╭─ Given data

Lemma comparator_ext {A} (c d : A -> A -> Z) : (forall x y, c x y = d x y) -> Comparator d -> Comparator c.
Proof. intros H [H1 H2]. split; intros *; rewrite !H; [apply H1 | apply H2]. Qed.

Definition by_moment : Issue -> Issue -> Z := cmp_then (cmp_on Cluster str_compare) (cmp_on ID str_compare).

Lemma sameMoment_eq a b : sameMoment a b = by_moment a b.
Proof.
  unfold sameMoment, by_moment, cmp_then, cmp_on.
  destruct (Z.eqb_spec (str_compare (Cluster a) (Cluster b)) 0) as [E | E].
  - apply str_compare_eq in E. rewrite bool_decide_false; [done |]. by intros Hn.
  - rewrite bool_decide_true; [done |]. intros Hn. by apply E, str_compare_eq.
Qed.

#[local] Instance latest_ok : Comparator (fun x y => tcompare y x).
Proof. split; intros; [apply (cmp_flip (Comparator := tcompare_ok)) | by eapply (cmp_trans (Comparator := tcompare_ok))]. Qed.

#[local] Instance inOrder_ok order : Comparator (inOrder order).
Proof.
  unfold inOrder. case_bool_decide; [| case_bool_decide].
  - apply (comparator_ext _ (cmp_then (cmp_on (fun r => seenAt (Since r)) (fun x y => tcompare y x)) by_moment));
      [| unfold by_moment; apply _].
    intros x y. unfold newestFirst, cmp_then, cmp_on. rewrite tcompare_zero, (Z.eqb_sym (seenAt (Since x))).
    destruct (_ =? _)%Z; cbn; [by rewrite sameMoment_eq | done].
  - apply (comparator_ext _ (cmp_then (cmp_on (fun r => seenAt (Since r)) tcompare) by_moment));
      [| unfold by_moment; apply _].
    intros x y. unfold oldestFirst, cmp_then, cmp_on. rewrite tcompare_zero.
    destruct (_ =? _)%Z; cbn; [by rewrite sameMoment_eq | done].
  - apply (comparator_ext _ (cmp_then (cmp_on (fun r => severityRank (Severity r)) cmp_desc)
      (cmp_then (cmp_on Folded cmp_desc)
        (cmp_then (cmp_on (fun r => seenAt (Since r)) (fun x y => tcompare y x)) by_moment))));
      [| unfold by_moment; apply _].
    intros x y. unfold worstFirst. fold (sameMoment x y). unfold cmp_then, cmp_on, cmp_desc.
    rewrite tcompare_zero, (Z.eqb_sym (seenAt (Since x))), sameMoment_eq.
    assert (Hsub : forall m n, (n - m =? 0)%Z = (m =? n)%Z) by (intros; zcases; lia || done).
    rewrite !Hsub. by repeat (destruct (_ =? _)%Z; cbn).
Qed.

(** The key of the last row of a list, or what there was before. *)
Definition last_key (before : string) (rows : list Issue) (order : string) : string :=
  fold_left (fun _ row => issueKey row order) rows before.

Lemma last_key_snoc before rows row order : last_key before (rows ++ [row]) order = issueKey row order.
Proof. unfold last_key. by rewrite fold_left_app. Qed.

Lemma pageLoop_skip out last rows rest after limit order :
  Forall (fun row => not_after (issueKey row order) after = true) rows ->
  pageLoop out last (rows ++ rest) after limit order = pageLoop out last rest after limit order.
Proof. induction 1 as [| row rows Hr _ IH]; [done |]. cbn. by rewrite Hr. Qed.

Lemma pageLoop_take out last rows after limit order :
  Forall (fun row => not_after (issueKey row order) after = false) rows -> (zlen out <= limit)%Z ->
  pageLoop out last rows after limit order =
  let n := Z.to_nat (limit - zlen out) in
  (out ++ take n rows,
   if (zlen rows <=? limit - zlen out)%Z then "" else EncodeCursor (last_key last (take n rows) order) order).
Proof.
  intros Hf. revert out last. induction Hf as [| row rows Hr _ IH]; intros out last Hl; cbn zeta.
  - cbn [pageLoop]. rewrite take_nil, app_nil_r, zlen_nil. by replace (0 <=? limit - zlen out)%Z with true by lia.
  - cbn [pageLoop]. rewrite Hr, zlen_cons. destruct (Z.eqb_spec (zlen out) limit) as [E | E].
    + pose proof (zlen_nonneg rows). replace (1 + zlen rows <=? limit - zlen out)%Z with false by lia.
      replace (Z.to_nat (limit - zlen out)) with 0 by lia. by rewrite take_0, app_nil_r.
    + rewrite IH by (rewrite zlen_app, zlen_cons, zlen_nil; lia). rewrite zlen_app, zlen_cons, zlen_nil, Z.add_0_r. cbn zeta.
      replace (Z.to_nat (limit - zlen out)) with (S (Z.to_nat (limit - (zlen out + 1)))) by lia.
      cbn [take]. rewrite <- app_assoc. f_equal. cbn [last_key fold_left].
      replace (zlen rows <=? limit - (zlen out + 1))%Z with (1 + zlen rows <=? limit - zlen out)%Z; [done |].
      zcases; lia || done.
Qed.

(** Strictly increasing keys. *)
Definition increasing (rows : list Issue) (order : string) : Prop :=
  StronglySorted (fun a b => (str_compare (issueKey a order) (issueKey b order) < 0)%Z) rows.

Lemma increasing_split rows rest order :
  increasing (rows ++ rest) order ->
  Forall (fun row => not_after (issueKey row order) (last_key "" rows order) = true) rows /\
  Forall (fun row => not_after (issueKey row order) (last_key "" rows order) = false) rest.
Proof.
  unfold increasing. destruct rows as [| row rows _] using rev_ind.
  - intros _. split; [constructor |]. apply list.Forall_forall. intros row _. cbn. unfold not_after.
    pose proof (key_nonempty row order). destruct (issueKey row order) as [| c s]; [done |]. done.
  - rewrite last_key_snoc. intros H. rewrite <- app_assoc in H. cbn in H.
    assert (Hbefore : Forall (fun r => (str_compare (issueKey r order) (issueKey row order) < 0)%Z) rows).
    { clear -H. induction rows as [| r rows IH]; [constructor |]. cbn in H.
      apply StronglySorted_inv in H as [H Hr]. constructor; [| by apply IH].
      apply Forall_app in Hr as [_ Hr]. by apply list.Forall_cons in Hr as [? _]. }
    assert (Hafter : Forall (fun r => (str_compare (issueKey row order) (issueKey r order) < 0)%Z) rest).
    { clear -H. induction rows as [| r rows IH]; cbn in H.
      - by apply StronglySorted_inv in H as [_ H].
      - apply IH. by apply StronglySorted_inv in H as [H _]. }
    unfold not_after. split.
    + apply Forall_app. split; [| repeat constructor; by rewrite str_compare_refl].
      eapply List.Forall_impl; [| exact Hbefore]. cbn. intros r Hr. lia.
    + eapply List.Forall_impl; [| exact Hafter]. cbn. intros r Hr.
      rewrite str_compare_flip. apply Z.leb_gt. lia.
Qed.

(** No two rows are about the same object of the same cluster. *)
Definition distinct (rows : list Issue) : Prop := NoDup (map (fun row => (Cluster row, ID row)) rows).

Lemma inOrder_zero order a b : inOrder order a b = 0%Z -> Cluster a = Cluster b /\ ID a = ID b.
Proof.
  assert (Hm : sameMoment a b = 0%Z -> Cluster a = Cluster b /\ ID a = ID b).
  { unfold sameMoment. case_bool_decide as E; rewrite str_compare_eq; [done |].
    intros ->. split; [| done]. by destruct (decide (Cluster a = Cluster b)). }
  assert (Ht : forall t u, tcompare t u = 0%Z -> (t =? u)%Z = true) by (intros t u E; by rewrite <- tcompare_zero, E).
  unfold inOrder. case_bool_decide; [| case_bool_decide].
  - unfold newestFirst. destruct (_ =? _)%Z eqn:E; cbn [negb]; [exact Hm |]. intros Hc%Ht. rewrite Z.eqb_sym in Hc. congruence.
  - unfold oldestFirst. destruct (_ =? _)%Z eqn:E; cbn [negb]; [exact Hm |]. intros Hc%Ht. congruence.
  - unfold worstFirst. fold (sameMoment a b).
    destruct (Z.eqb_spec (severityRank (Severity a)) (severityRank (Severity b))); cbn [negb]; [| lia].
    destruct (Z.eqb_spec (Folded a) (Folded b)); cbn [negb]; [| lia].
    destruct (_ =? _)%Z eqn:E; cbn [negb]; [exact Hm |]. intros Hc%Ht. rewrite Z.eqb_sym in Hc. congruence.
Qed.

Lemma ranked_increasing rows order :
  Forall row_ok rows -> distinct rows -> increasing (Rank rows order) order.
Proof.
  intros Hok Hd. assert (Hp : Rank rows order ≡ₚ rows) by apply sort_by_perm.
  assert (Hok' : Forall row_ok (Rank rows order)) by (by rewrite Hp).
  assert (Hd' : distinct (Rank rows order)) by (unfold distinct; by rewrite Hp).
  assert (Hs : StronglySorted (cmp_le (inOrder order)) (Rank rows order)) by (apply sort_by_sorted, _).
  clear Hp Hok Hd. unfold increasing. induction Hs as [| a l Hl IH Ha]; constructor.
  - apply list.Forall_cons in Hok' as [_ Hok']. apply IH; [done |]. by apply list.NoDup_cons in Hd' as [_ ?].
  - apply list.Forall_cons in Hok' as [Hoka Hok']. apply list.NoDup_cons in Hd' as [Hna _].
    rewrite list.Forall_forall in Ha, Hok' |- *. intros b Hb. rewrite key_order by auto.
    specialize (Ha b Hb). unfold cmp_le in Ha. destruct (decide (inOrder order a b = 0%Z)) as [E | E].
    + apply inOrder_zero in E as [E1 E2]. destruct Hna. rewrite E1, E2. apply map_elem. by exists b.
    + apply Z.sgn_neg_iff. lia.
Qed.

Lemma PageSize_pos shown : (0 < PageSize shown)%Z.
Proof. unfold PageSize, Shown. zcases; lia. Qed.

Lemma PageSize_again shown : PageSize (PageSize shown) = PageSize shown.
Proof. pose proof (PageSize_pos shown). unfold PageSize at 1. by replace (PageSize shown <=? 0)%Z with false by lia. Qed.

Lemma last_key_app a b order : last_key "" (a ++ b) order = last_key (last_key "" a order) b order.
Proof. unfold last_key. apply fold_left_app. Qed.

Lemma walk_from fuel queue sort shown done_ rest :
  let order := OrderOf sort in
  let rows := Rows queue in
  Rank rows order = done_ ++ rest -> increasing (Rank rows order) order -> length rest < fuel ->
  exists pages, walk fuel queue sort (EncodeCursor (last_key "" done_ order) order) shown = Some pages /\
    concat pages = rest /\ Forall (fun page => (zlen page <= PageSize shown)%Z) pages.
Proof.
  cbn zeta. set (order := OrderOf sort). set (rows := Rows queue). revert done_ rest. induction fuel as [| fuel IH]; intros d rest Hr Hinc Hlt; [lia |].
  assert (Hn : no_nul order /\ order <> "").
  { unfold order. destruct (OrderOf_cases sort) as [-> | [-> | ->]]; (split; [repeat constructor | done]); done. }
  destruct Hn as [Hn Ho]. cbn [walk]. unfold pagedQueue. fold order. fold rows.
  rewrite cursor_decodes, bool_decide_true by auto. unfold Page. rewrite PageSize_again.
  pose proof (PageSize_pos shown) as Hpos. rewrite Hr in Hinc. destruct (increasing_split _ _ _ Hinc) as [H1 H2].
  rewrite Hr, pageLoop_skip, pageLoop_take by (done || (rewrite zlen_nil; lia)). cbn zeta.
  rewrite zlen_nil, Z.sub_0_r, app_nil_l. set (n := Z.to_nat (PageSize shown)).
  assert (Hpage : (zlen (take n rest) <= PageSize shown)%Z).
  { unfold zlen. rewrite length_take. unfold n. lia. }
  destruct (Z.leb_spec (zlen rest) (PageSize shown)) as [Hle | Hgt].
  - rewrite bool_decide_true by done. exists [take n rest]. split; [done |]. split; [| by repeat constructor].
    cbn. rewrite app_nil_r, take_ge; [done |]. unfold zlen in Hle. unfold n. lia.
  - assert (Hne : take n rest <> []).
    { destruct rest as [| r rest']; [rewrite zlen_nil in Hgt; lia |]. unfold n.
      by replace (Z.to_nat (PageSize shown)) with (S (Z.to_nat (PageSize shown - 1))) by lia. }
    assert (Hkey : last_key "" (take n rest) order <> "").
    { destruct (take n rest) as [| x l _] using rev_ind; [done |]. rewrite last_key_snoc. apply key_nonempty. }
    rewrite bool_decide_false.
    2: { unfold EncodeCursor. rewrite bool_decide_false by done. apply encode_nonempty. intros E.
         apply (f_equal String.length) in E. rewrite !append_length in E. cbn in E. lia. }
    assert (Hk : last_key "" (take n rest) order = last_key "" (d ++ take n rest) order).
    { rewrite last_key_app. destruct (take n rest) as [| x l _] using rev_ind; [done |]. by rewrite !last_key_snoc. }
    rewrite Hk. cbn [Next Rows].
    destruct (IH (d ++ take n rest) (skipn n rest)) as (pages & -> & Hc & Hf).
    + rewrite Hr, <- app_assoc. f_equal. symmetry. apply firstn_skipn.
    + by rewrite Hr.
    + rewrite length_skipn. destruct rest; [rewrite zlen_nil in Hgt; lia |]. cbn in *. unfold n. lia.
    + exists (take n rest :: pages). split; [done |]. split; [| by constructor]. cbn. rewrite Hc. apply firstn_skipn.
Qed.

Lemma walk_all queue sort shown :
  Forall row_ok (Rows queue) -> distinct (Rows queue) ->
  exists pages, walk (S (length (Rows queue))) queue sort "" shown = Some pages /\
    concat pages = Rank (Rows queue) (OrderOf sort) /\
    Forall (fun page => (zlen page <= PageSize shown)%Z) pages.
Proof.
  intros Hok Hd. apply (walk_from _ queue sort shown [] (Rank (Rows queue) (OrderOf sort))).
  - done.
  - by apply ranked_increasing.
  - unfold Rank. rewrite sort_by_length. lia.
Qed.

╰─

# What is required:
Return, with no change at all, every line in the entries above from the line containing "assert (Hm : sameMoment" through the line containing "assert (Hd' : distinct".

# Expected answer:
  assert (Hm : sameMoment a b = 0%Z -> Cluster a = Cluster b /\ ID a = ID b).
  { unfold sameMoment. case_bool_decide as E; rewrite str_compare_eq; [done |].
    intros ->. split; [| done]. by destruct (decide (Cluster a = Cluster b)). }
  assert (Ht : forall t u, tcompare t u = 0%Z -> (t =? u)%Z = true) by (intros t u E; by rewrite <- tcompare_zero, E).
  unfold inOrder. case_bool_decide; [| case_bool_decide].
  - unfold newestFirst. destruct (_ =? _)%Z eqn:E; cbn [negb]; [exact Hm |]. intros Hc%Ht. rewrite Z.eqb_sym in Hc. congruence.
  - unfold oldestFirst. destruct (_ =? _)%Z eqn:E; cbn [negb]; [exact Hm |]. intros Hc%Ht. congruence.
  - unfold worstFirst. fold (sameMoment a b).
    destruct (Z.eqb_spec (severityRank (Severity a)) (severityRank (Severity b))); cbn [negb]; [| lia].
    destruct (Z.eqb_spec (Folded a) (Folded b)); cbn [negb]; [| lia].
    destruct (_ =? _)%Z eqn:E; cbn [negb]; [exact Hm |]. intros Hc%Ht. rewrite Z.eqb_sym in Hc. congruence.
Qed.

Lemma ranked_increasing rows order :
  Forall row_ok rows -> distinct rows -> increasing (Rank rows order) order.
Proof.
  intros Hok Hd. assert (Hp : Rank rows order ≡ₚ rows) by apply sort_by_perm.
  assert (Hok' : Forall row_ok (Rank rows order)) by (by rewrite Hp).
  assert (Hd' : distinct (Rank rows order)) by (unfold distinct; by rewrite Hp).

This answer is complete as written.